_What you need to do:_
Starting at the line that has "Proof. destruct l as [|[]]; simpl;" and stopping after the line that has "destruct (shr (shr_record_of_loc m", reproduce the listing below exactly; omit everything else.

● ● ● ● ● ● ●

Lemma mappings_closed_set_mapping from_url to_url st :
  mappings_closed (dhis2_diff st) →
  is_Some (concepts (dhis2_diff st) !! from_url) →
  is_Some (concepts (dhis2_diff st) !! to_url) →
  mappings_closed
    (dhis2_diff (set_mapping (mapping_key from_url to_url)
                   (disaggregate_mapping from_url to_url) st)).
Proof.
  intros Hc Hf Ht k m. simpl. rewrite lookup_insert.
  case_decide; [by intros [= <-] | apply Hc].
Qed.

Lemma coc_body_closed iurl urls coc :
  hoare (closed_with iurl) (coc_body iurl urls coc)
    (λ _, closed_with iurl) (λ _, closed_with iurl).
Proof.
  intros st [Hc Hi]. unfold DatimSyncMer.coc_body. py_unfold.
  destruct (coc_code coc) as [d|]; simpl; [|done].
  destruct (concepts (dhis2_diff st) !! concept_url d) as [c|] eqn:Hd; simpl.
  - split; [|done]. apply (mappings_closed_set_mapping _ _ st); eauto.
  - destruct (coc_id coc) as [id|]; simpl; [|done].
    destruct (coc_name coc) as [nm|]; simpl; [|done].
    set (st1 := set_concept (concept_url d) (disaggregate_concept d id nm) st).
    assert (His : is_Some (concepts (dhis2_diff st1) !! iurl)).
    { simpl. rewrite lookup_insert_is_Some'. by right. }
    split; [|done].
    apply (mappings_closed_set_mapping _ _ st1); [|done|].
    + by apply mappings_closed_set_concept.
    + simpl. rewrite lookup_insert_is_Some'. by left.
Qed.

● ● ● ● ● ● ●

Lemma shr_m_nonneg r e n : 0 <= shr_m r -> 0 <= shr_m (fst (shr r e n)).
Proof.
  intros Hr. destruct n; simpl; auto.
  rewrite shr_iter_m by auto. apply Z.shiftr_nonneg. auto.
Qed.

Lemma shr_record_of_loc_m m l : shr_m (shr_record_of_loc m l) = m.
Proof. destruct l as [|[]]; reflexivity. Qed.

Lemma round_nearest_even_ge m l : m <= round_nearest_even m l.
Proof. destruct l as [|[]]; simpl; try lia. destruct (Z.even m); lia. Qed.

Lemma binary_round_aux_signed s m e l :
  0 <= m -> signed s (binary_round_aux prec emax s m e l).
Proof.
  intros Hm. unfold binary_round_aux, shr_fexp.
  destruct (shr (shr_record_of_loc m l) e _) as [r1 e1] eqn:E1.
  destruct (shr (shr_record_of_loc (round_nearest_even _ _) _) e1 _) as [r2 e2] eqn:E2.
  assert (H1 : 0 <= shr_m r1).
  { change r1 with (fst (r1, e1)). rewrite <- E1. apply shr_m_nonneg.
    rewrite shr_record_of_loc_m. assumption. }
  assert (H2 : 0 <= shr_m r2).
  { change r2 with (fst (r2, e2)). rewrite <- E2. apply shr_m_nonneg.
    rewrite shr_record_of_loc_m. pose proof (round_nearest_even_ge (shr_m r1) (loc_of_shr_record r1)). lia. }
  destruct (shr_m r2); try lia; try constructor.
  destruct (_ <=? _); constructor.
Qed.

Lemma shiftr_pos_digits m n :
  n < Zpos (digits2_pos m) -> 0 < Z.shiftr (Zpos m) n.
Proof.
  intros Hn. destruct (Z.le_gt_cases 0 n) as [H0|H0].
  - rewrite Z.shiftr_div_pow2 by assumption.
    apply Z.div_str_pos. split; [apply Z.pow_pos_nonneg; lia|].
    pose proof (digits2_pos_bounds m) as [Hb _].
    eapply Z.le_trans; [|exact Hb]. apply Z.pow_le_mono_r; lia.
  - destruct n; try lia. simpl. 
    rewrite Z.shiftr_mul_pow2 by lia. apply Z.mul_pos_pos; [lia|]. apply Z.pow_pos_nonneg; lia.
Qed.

● ● ● ● ● ● ●

_Exercise answer:_
Proof. destruct l as [|[]]; simpl; try lia. destruct (Z.even m); lia. Qed.

Lemma binary_round_aux_signed s m e l :
  0 <= m -> signed s (binary_round_aux prec emax s m e l).
Proof.
  intros Hm. unfold binary_round_aux, shr_fexp.
  destruct (shr (shr_record_of_loc m l) e _) as [r1 e1] eqn:E1.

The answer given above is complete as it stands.